Accordingly, this court concludes the probative value of the crime scene video admitted as State’s Exhibit No. 41A was
Issue three is overruled.
b. Autopsy Photograph
Prior to the testimony of Medical Examiner Dr. Samantha Evans, the trial court held a hearing regarding the admissibility of the autopsy photographs. Fields objected to admission of State’s Exhibit No. 89, the autopsy photograph of Harrison’s unborn child, because identification was not an issue and a description to the jury would be sufficient. Fields further argued the photograph was inflammatory and highly prejudicial. The trial court indicated it conducted a balancing test and found the probative value of the autopsy photograph outweighed the danger of unfair prejudice.
State’s Exhibit No. 89 is a color photo depicting the unborn-child victim lying on its side with its umbilical cord attached to the placenta. The table on which the unborn-child victim is lying is substantially covered with red-tinged liquid and the unborn-child victim has not been cleaned. A portion of a ruler can be seen in the corner of the photograph.
Autopsy photographs are generally admissible unless they depict mutilation of the victim caused by the autopsy itself. Williams v. State, 301 S.W.3d 675, 690 (Tex. Crim. App. 2009). The photograph in question is undeniably gruesome. However, the photograph shows the second victim for whose death Fields was on trial. Further, the photograph demonstrated an element of the offense the State was required to prove to obtain a conviction.

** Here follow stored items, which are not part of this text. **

(** ** The opcodes the JIT compiler knows *)

Definition no_rand : Rand.
Proof.
  refine {| Rng := unit; gen_i64 r := (0, r); gen_range r n := (0, r); sample_inclusive r n := (0, r) |};
    [done|cbn; lia..].
Defined.
Definition no_host : JitHost.
Proof.
  refine {| slot_offset _ := 0; trace_function := 0; stopwatch_function := 0; load_function _ := 0;
            store_function _ := 0; environment_random := 0 |}; done.
Defined.

Definition jit_guards (v : SBPFVersion) (o : Z) : list bool :=
  fst <$> jit_arms (Bo := le_reference) (Rnd := no_rand) (Host := no_host) default_config
    (version_executable v) [] (mkInsn 0 o 0 0 0 0) RAX RAX 0.

Lemma jit_guards_known (v : SBPFVersion) (o : Z) (b : bool) :
  in_u 8 o -> (first_true (jit_guards v o) = None <-> opcode_class v b o = None).
Proof.
  intros Ho. assert (Hin : o ∈ seqZ 0 256) by (apply elem_of_seqZ; unfold in_u in Ho; lia).
  clear Ho. revert o Hin. apply Forall_forall.
  destruct v, b; apply (bool_decide_unpack _); vm_compute; exact I.
Qed.

Lemma first_jit_arm `{Bo : LittleEndian} `{Rnd : Rand} `{Host : JitHost} (config : Config) (executable : Executable)
    (program : list Z) (insn : Insn) (dst src : X86Register) (target : Z) :
  first_true (jit_guards executable.(sbpf_version) insn.(opc)) = None <->
  first_arm (jit_arms config executable program insn dst src target) = None.
Proof.
  assert (Hg : fst <$> jit_arms config executable program insn dst src target
    = jit_guards executable.(sbpf_version) insn.(opc)) by reflexivity.
  rewrite first_arm_first_true, Hg. destruct (first_true _) as [i|] eqn:Hi; [|done]. split; [done|].
  apply first_true_lookup in Hi. rewrite <-Hg, list_lookup_fmap in Hi.
  cbn [mbind option_bind]. by destruct (jit_arms _ _ _ _ _ _ _ !! i).
Qed.

(** * The arms *)

Section Arms.
Context `{Bo : LittleEndian} `{Rnd : Rand} `{Host : JitHost}.
Context (config : Config) (executable : Executable) (program : list Z).
Let v : SBPFVersion := executable.(sbpf_version).
Let n : Z := num_insns program.
(** A wide load, up to the load of its constant: the second slot traps. *)
Lemma compile_lddw_slots : pc + 1 < n ->
  exists s2 a z, compile_lddw config program insn d s = emit_load_constant config d z s2 /\ advanced 54 s s2 /\
    0 <= a <= offset_in_text_section s2 /\ s2.(jit_pc) = pc + 1 /\
    s2.(jit_pc_section) = <[Z.to_nat (pc + 1) := a]> s.(jit_pc_section).
Proof.
  intros Hlt. pose proof (fo_slots _ HF) as Hs. pose proof (fo_len _ HF) as Hlen. cbn in Hs, Hlen.
  unfold has_room in Hroom. unfold compile_lddw.
  rewrite (j_bind_Ret get_pc _ s s pc) by (unfold get_pc, gets; by rewrite Hpc).
  rewrite (j_bind_Ret _ _ s s (pc + 2)).
  2: { apply j_lift_Ret. unfold u64_add, u64_max. by rewrite (proj2 (Z.leb_le _ _)) by lia. }
  destruct (emits_validate_and_profile config (all_anchors config) (frame s) HF (pc + 2)
    ltac:(anchor) ltac:(lia) s eq_refl HA ltac:(unfold has_room; lia)) as ([] & s1 & E1 & H1 & HA1).
  rewrite (j_bind_Ret _ _ _ _ _ E1). pose proof (ex_frame _ _ _ H1) as HF1.
  assert (s1.(jit_pc_section) = s.(jit_pc_section) /\ s1.(jit_text_len) = s.(jit_text_len)
    /\ s1.(jit_pc) = pc) as (Hp1 & Ht1 & Hpc1) by (rewrite <-Hpc; by injection HF1).
  pose proof (extends_offset _ _ _ H1) as Ho1.
  pose proof (proj1 (Forall_forall _ _) (ao_set _ _ HA1) ANCHOR_CALL_UNSUPPORTED_INSTRUCTION ltac:(anchor)) as [a Ha].
  pose proof (ao_range _ _ HA1 _ _ Ha) as Hra.
  rewrite (j_bind_Ret _ _ s1 (set_pc (pc + 1) s1) tt) by done.
  set (s1' := set_pc (pc + 1) s1).
  rewrite (j_bind_Ret get _ s1' s1' s1' eq_refl).
  rewrite (j_bind_Ret _ _ s1' s1' (Some a)) by (apply j_lift_Ret; by apply index_slice_lookup).
  rewrite (j_bind_Ret _ _ s1' s1' a) by (by apply j_lift_Ret).
  assert (as_u32 a = a) as -> by (apply uwrap_small; unfold in_u; lia).
  set (l := <[Z.to_nat (pc + 1) := a]> s1.(jit_pc_section)).
  rewrite (j_bind_Ret _ _ s1' s1' l) by (apply j_lift_Ret, set_index_Ret; cbn; rewrite Hp1; lia).
  rewrite (j_bind_Ret _ _ s1' (set_pc_section l s1') tt) by done.
  erewrite j_bind_Ret.
  2: { apply j_lift_Ret, augment_lddw_eq; [cbn; lia| |apply Hc]. rewrite (num_insns_len program program_whole).
       cbn [insn_at decode_bytes ptr insn]. unfold INSN_SIZE. fold n. lia. }
  eexists _, a, _. split; [reflexivity|]. split_and!; [|lia|exact (proj2 Hra)|done|by rewrite <-Hp1].
  apply (extends_advanced 54 s s1) in H1; [|done].
  apply (advanced_trans 54 0 s s1); [done|]. apply section_advanced. lia.
Qed.

Lemma compile_load : insn.(opc) = LD_DW_IMM ->
  exists s' a, compile_insn config executable program insn d r target s = Ret (tt, s') /\ advanced 130 s s' /\
    0 <= a <= offset_in_text_section s' /\ s'.(jit_pc) = pc + 1 /\
    s'.(jit_pc_section) = <[Z.to_nat (pc + 1) := a]> s.(jit_pc_section).
Proof.
  intros Ho. pose proof (lddw_second Ho) as Hlt. rewrite (compile_lddw_first Ho).
  destruct (compile_lddw_slots Hlt) as (s2 & a & z & -> & H2 & Ha & Hpc2 & Hp2).
  pose proof (advanced_offset _ _ _ H2) as Ho2. pose proof (ad_static _ _ _ H2) as Hst.
  assert (Ht2 : s2.(jit_text_len) = s.(jit_text_len)) by (by injection Hst). unfold has_room in Hroom.
  destruct (emits_load_constant config (all_anchors config) (frame s2) d z s2 eq_refl) as ([] & s3 & E3 & H3 & _).
  { by apply (ad_anchors _ _ _ H2). }
  { unfold has_room. lia. }
  exists s3, a. split; [exact E3|]. pose proof (extends_offset _ _ _ H3) as Ho3. pose proof (ex_frame _ _ _ H3) as HF3.
  split_and!; [|lia|lia|rewrite <-Hpc2; by injection HF3|rewrite <-Hp2; by injection HF3].
  apply (advanced_weaken (54 + 32)); [|lia]. apply (advanced_trans 54 32 s s2 s3); [done|].
  apply extends_advanced; [by apply (extends_weaken _ _ _ _ H3)|]. by rewrite Hp2, zlen_insert.
Qed.
End At.

(** * The loop *)

(** The code of slot [q], a jump, has the branch to its target: behind its offset, and in
    front of that of the next slot, if that is compiled, below [pc]. *)
Definition branch_compiled (pc q : Z) (s : JitCompiler) : Prop :=
  let insn := insn_at program q in
  jump_opcode v insn.(opc) = true ->
  exists e p d r prefix, s.(jit_pc_section) !! Z.to_nat q = Some e /\ e <= p /\
    REGISTER_MAP !! Z.to_nat insn.(dst) = Some d /\ REGISTER_MAP !! Z.to_nat insn.(src) = Some r /\
    branch_code insn d r prefix /\ branch_done prefix (as_u64 (q + insn.(off) + 1)) p s /\
    (q + 1 < pc -> forall e', s.(jit_pc_section) !! Z.to_nat (q + 1) = Some e' -> p + zlen prefix + 4 <= e').

(** The arithmetic instruction in slot [q] is compiled: its code is behind its offset and, if the next
    slot is compiled, below [pc], right in front of that; no jump is resolved inside of it. *)
Definition arithmetic_compiled (pc q : Z) (s : JitCompiler) : Prop :=
  let insn := insn_at program q in
  alu_opcode v insn.(opc) = true -> forall d r l,
  REGISTER_MAP !! Z.to_nat insn.(dst) = Some d -> REGISTER_MAP !! Z.to_nat insn.(src) = Some r ->
  writes s.(immediate_value_key) (compile_insn config executable program insn d r (as_u64 (q + insn.(off) + 1))) l ->
  exists e p bs, s.(jit_pc_section) !! Z.to_nat q = Some e /\ e <= p /\
    contains s.(jit_code) p bs /\ p + zlen bs <= offset_in_text_section s /\ interleaved l bs /\
    Forall (fun j => j.(jump_location) + 4 <= p \/ p + zlen bs <= j.(jump_location)) s.(text_section_jumps) /\
    (q + 1 < pc -> forall e', s.(jit_pc_section) !! Z.to_nat (q + 1) = Some e' -> e' = p + zlen bs) /\
    (q + 1 = pc -> offset_in_text_section s = p + zlen bs).

Context (base : Z * Z * Z * Z * Z * Z * Z).

(** The state before the instruction at [pc] is compiled. *)
Record compiling (pc : Z) (s : JitCompiler) : Prop := {
  cp_static : static s = base;
  cp_frame : frame_ok (frame s);
  cp_pc : s.(jit_pc) = pc;
  cp_slots : zlen s.(jit_pc_section) = n;
  cp_anchors : anchors_ok (all_anchors config) s;
  cp_jumps : jumps_between 0 (offset_in_text_section s) n s.(text_section_jumps);
  cp_last : 0 <= s.(last_instruction_meter_validation_pc) <= pc;
  cp_zero : forall q, pc <= q < n -> s.(jit_pc_section) !! Z.to_nat q = Some 0;
  cp_inside : Forall (fun e => 0 <= e <= offset_in_text_section s) s.(jit_pc_section);
  cp_room : has_room 0 s;
  cp_branches : forall q, 0 <= q < pc -> branch_compiled pc q s;
  cp_arithmetic : forall q, 0 <= q < pc -> arithmetic_compiled pc q s;
}.

(** Entries that are known stay. *)
Definition keeps_entries (s s' : JitCompiler) : Prop :=
  forall i e, s.(jit_pc_section) !! i = Some e -> e <> 0 -> s'.(jit_pc_section) !! i = Some e.

Lemma branch_done_advanced (prefix : list Z) (t p k : Z) (s s' : JitCompiler) :
  advanced k s s' -> keeps_entries s s' -> branch_done prefix t p s -> branch_done prefix t p s'.
Proof.
  intros [_ (data & C & _) (l & J & [R _]) _ _] Hk Hd. pose proof (branch_done_end _ _ _ _ Hd) as [_ He].
  destruct Hd as [(z & Hct & Hz) Ha]. split.
  - exists z. rewrite C, J. split; [by apply contains_app, branch_bytes_nonempty|].
    destruct Hz as [Hz|(e & He1 & He2 & He3)]; [left; apply elem_of_app; by left|].
    right. exists e. split_and!; [by apply Hk|done|done].
  - rewrite J. apply Forall_app. split; [done|]. eapply Forall_impl; [exact R|]. cbn. intros j. lia.
Qed.

Lemma branch_compiled_advanced (pc pc' q k : Z) (s s' : JitCompiler) :
  advanced k s s' -> keeps_entries s s' -> s'.(jit_pc_section) !! Z.to_nat q = s.(jit_pc_section) !! Z.to_nat q ->
  (q + 1 < pc' -> forall e', s'.(jit_pc_section) !! Z.to_nat (q + 1) = Some e' ->
    q + 1 < pc /\ s.(jit_pc_section) !! Z.to_nat (q + 1) = Some e' \/ offset_in_text_section s <= e') ->
  branch_compiled pc q s -> branch_compiled pc' q s'.
Proof.
  intros Ha Hk Hq Hq' Hb Hj. destruct (Hb Hj) as (e & p & d & r & prefix & He & Hp & Hdm & Hrm & Hpre & Hd & He'). exists e, p, d, r, prefix. rewrite Hq.
  split_and!; [done|done|done|done|done|by apply (branch_done_advanced _ _ _ k s)|].
  intros Hlt e' [[Hpc H]|H]%(Hq' Hlt); [by apply He'|]. pose proof (branch_done_end _ _ _ _ Hd). lia.
Qed.

Lemma arithmetic_compiled_advanced (pc pc' q k : Z) (s s' : JitCompiler) :
  advanced k s s' -> s'.(jit_pc_section) !! Z.to_nat q = s.(jit_pc_section) !! Z.to_nat q ->
  (q + 1 < pc' -> forall e', s'.(jit_pc_section) !! Z.to_nat (q + 1) = Some e' ->
    q + 1 < pc /\ s.(jit_pc_section) !! Z.to_nat (q + 1) = Some e' \/ q + 1 = pc /\ e' = offset_in_text_section s) ->
  (q + 1 = pc' -> q + 1 = pc /\ offset_in_text_section s' = offset_in_text_section s) ->
  arithmetic_compiled pc q s -> arithmetic_compiled pc' q s'.
Proof.
  intros Ha Hq Hnext Hend Hcq Ho d r l Hd Hr Hw. pose proof (advanced_offset _ _ _ Ha) as Hoff.
  destruct Ha as [Hst (data & C & _) (jumps & J & [R _]) _ _].
  assert (Hk : s'.(immediate_value_key) = s.(immediate_value_key)) by (by injection Hst). rewrite Hk in Hw.
  destruct (Hcq Ho d r l Hd Hr Hw) as (e & p & bs & He & Hp & Hct & Hl & Hi & Hj & Hn & Hx). exists e, p, bs.
  rewrite Hq, C, J. split_and!; [done|done|by apply contains_more|lia|done| | |].
  - apply Forall_app. split; [done|]. eapply Forall_impl; [exact R|]. cbn beta. intros j. lia.
  - intros Hlt e' He'. destruct (Hnext Hlt e' He') as [[H1 H2]|[H1 ->]]; [by apply Hn|by apply Hx].
  - intros Heq. destruct (Hend Heq) as [H1 ->]. by apply Hx.
Qed.

Section Step.
Context (s : JitCompiler) (pc : Z) (Hs : compiling pc s) (Hin : 0 <= pc < n) (Hok : insn_ok program v pc).
Context (Hroom : offset_in_text_section s + MAX_MACHINE_CODE_LENGTH_PER_INSTRUCTION * 2 < s.(jit_text_len)).
Let insn : Insn := insn_at program pc.
Let s1 : JitCompiler := set_pc_section (<[Z.to_nat pc := offset_in_text_section s]> s.(jit_pc_section)) s.

Lemma step_frame : frame_ok (frame s1).
Proof.
  pose proof (cp_pc _ _ Hs) as Hp. pose proof (cp_frame _ _ Hs) as [? ? H ? ? ?]. cbn in H.
  assert (s1 = set_pc_section (<[Z.to_nat pc := offset_in_text_section s]> s.(jit_pc_section)) (set_pc s.(jit_pc) s)) as ->
    by (by destruct s).
  apply frame_ok_update; [by apply Hs| |lia].
  split; [apply zlen_nonneg|]. unfold MAX_MACHINE_CODE_LENGTH_PER_INSTRUCTION in Hroom. lia.
Qed.

(** Before the instruction: its offset, the checkpoint and the trace. *)
Definition step_rest (d r : X86Register) : Jit unit :=
  compile_insn config executable program insn d r (as_u64 (pc + insn.(off) + 1)) ;*
  let* pc := get_pc in
  let* next := j_lift (u64_add pc 1) in
  modify (set_pc next).

Lemma step_emits (st : JitCompiler) : frame st = frame s1 -> anchors_ok (all_anchors config) st -> has_room 61 st ->
  exists s2 s3,
   j_if (s.(last_instruction_meter_validation_pc) + config.(instruction_meter_checkpoint_distance) <=? pc)
     (emit_validate_instruction_count config (Some pc)) st = Ret (tt, s2) /\
   j_if config.(enable_register_tracing)
    (emit_ins (load_immediate REGISTER_SCRATCH (as_i64 pc)) ;*
     emit_to_anchor call_immediate ANCHOR_TRACE 5 ;*
     emit_ins (load_immediate REGISTER_SCRATCH 0)) s2 = Ret (tt, s3) /\ extends 61 st s3.
Proof.
  intros HF HA Hr. assert (HFok : frame_ok (frame st)) by (rewrite HF; apply step_frame).
  assert (HFpc : (frame st).(f_pc) = pc) by (rewrite HF; apply (cp_pc _ _ Hs)).
  set (trace := j_if config.(enable_register_tracing) _).
  assert (H1 : emits (all_anchors config) (frame st) 31 (j_if
    (s.(last_instruction_meter_validation_pc) + config.(instruction_meter_checkpoint_distance) <=? pc)
    (emit_validate_instruction_count config (Some pc)))).
  { apply emits_if; [intros _|done]. rewrite <-HFpc. apply emits_validate; [done|anchor]. }
  assert (H2 : emits (all_anchors config) (frame st) 30 trace).
  { apply emits_if; [intros Ht|done].
    apply (emits_bind _ _ (all_anchors config) (all_anchors config) 11 19); [apply emits_load_immediate|intros _|done].
    apply (emits_bind _ _ (all_anchors config) (all_anchors config) 8 11); [|intros _; apply emits_load_immediate|done].
    apply emits_to_anchor; [|done|intros; split; [reflexivity|zle]].
    unfold all_anchors. by apply (trace_anchor_set config
      ([32; 31; 30; 29; 28; 27; 26; 25; 24; 23; 22; 21] ++ take 14 (call_anchors config))). }
  unfold has_room in Hr.
  destruct (H1 st eq_refl HA ltac:(unfold has_room; lia)) as ([] & s2 & E2 & X2 & A2).
  pose proof (extends_offset _ _ _ X2). pose proof (ex_frame _ _ _ X2) as F2.
  assert (s2.(jit_text_len) = st.(jit_text_len)) by (by injection F2).
  destruct (H2 s2 F2 A2 ltac:(unfold has_room; lia)) as ([] & s3 & E3 & X3 & _).
  exists s2, s3. split_and!; [done|done|]. by apply (extends_trans 31 30 st s2).
Qed.
Lemma estimate_bounds (est : Z) : 0 <= n -> 0 <= config.(noop_instruction_rate) ->
  0 <= config.(instruction_meter_checkpoint_distance) -> code_length_estimate config n = Ret est ->
  start_room + MAX_MACHINE_CODE_LENGTH_PER_INSTRUCTION * n <= est < 2 ^ 31.
Proof.
  intros Hn Hr Hd. unfold code_length_estimate, u64_mul, u64_add, start_room.
  set (base := MAX_EMPTY_PROGRAM_MACHINE_CODE_LENGTH + MAX_START_PADDING_LENGTH + MAX_MACHINE_CODE_LENGTH_PER_INSTRUCTION * n).
  assert (Hb : 0 <= base) by (unfold base, MAX_MACHINE_CODE_LENGTH_PER_INSTRUCTION, MAX_EMPTY_PROGRAM_MACHINE_CODE_LENGTH,
    MAX_START_PADDING_LENGTH; lia).
  destruct (MAX_MACHINE_CODE_LENGTH_PER_INSTRUCTION * n <=? u64_max); [|done]. cbn [exec_bind]. fold base.
  destruct (base <=? u64_max); [|done]. cbn [exec_bind].
  assert (Hnoop : 0 <= base / config.(noop_instruction_rate)) by (destruct (decide (config.(noop_instruction_rate) = 0)) as [->|];
    [by rewrite Z.div_0_r|apply Z.div_pos; lia]).
  assert (Hck : 0 <= n / config.(instruction_meter_checkpoint_distance) * MACHINE_CODE_PER_INSTRUCTION_METER_CHECKPOINT).
  { apply Z.mul_nonneg_nonneg; [|done]. destruct (decide (config.(instruction_meter_checkpoint_distance) = 0)) as [->|];
      [by rewrite Z.div_0_r|apply Z.div_pos; lia]. }
  assert (Hend : forall e, base <= e -> (if e <? i32_max then Ret e else Panic DebugAssertFailed) = Ret (E := EbpfError) est ->
    MAX_START_PADDING_LENGTH + MAX_EMPTY_PROGRAM_MACHINE_CODE_LENGTH + MAX_MACHINE_CODE_LENGTH_PER_INSTRUCTION * n <= est < 2 ^ 31).
  { intros e He. unfold i32_max. destruct (Z.ltb_spec e (2 ^ 31 - 1)) as [Hlt|]; [|done]. intros [= <-]. unfold base in He. lia. }
  repeat match goal with
  | |- exec_bind (if ?b then _ else _) _ = _ -> _ => destruct b; cbn [exec_bind]
  | |- exec_bind (exec_bind (if ?b then _ else _) _) _ = _ -> _ => destruct b; cbn [exec_bind]
  end; try done; apply Hend; lia.
Qed.
End Compiler.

In Erazo v. State, the Court of Criminal Appeals addressed the admission of an autopsy photograph of the victim’s unborn child during the punishment phase of Era-zo’s trial. Erazo v. State, 144 S.W.3d 487, 493 (Tex. Crim. App. 2004). The Erazo court found the admission of the photograph in question was erroneous because it was an autopsy photograph of an unborn child “whose death the defendant [was not] on trial [for],” rather than the mother, the actual victim. Id. at 494. The Erazo court, in discussing cases that permitted the admission of autopsy photographs over a Rule 403 objection, stated: the “photographs in the cases cited above were helpful to the juries in those cases because they showed” the victim. Id. “As a result, these photographs added something logical and relevant that made the photographs more probative than prejudicial.” Id. In this case, the State was permitted to introduce an autopsy photograph of the actual victim, which as noted by the Erazo court is relevant. See id.
This court concludes the trial court did not abuse its discretion in admitting the autopsy photograph of the unborn-child victim. Although the photograph is gruesome, it is such simply because of the nature of the offense. The State did not admit any other photographs of the unborn-child. Considering the,factors listed in Young, as well as the circumstances particular to this case, this court concludes the autopsy photograph was not so prejudicial that it overcame its probative value. Young, 283 S.W.3d at 874. Fields’s claim that the photograph had a significant prejudicial effect outweighing its probative value is not supported by the record.
Issue four is overruled.
Conclusion
Based on the forgoing reasoning, the judgment of the trial court is affirmed.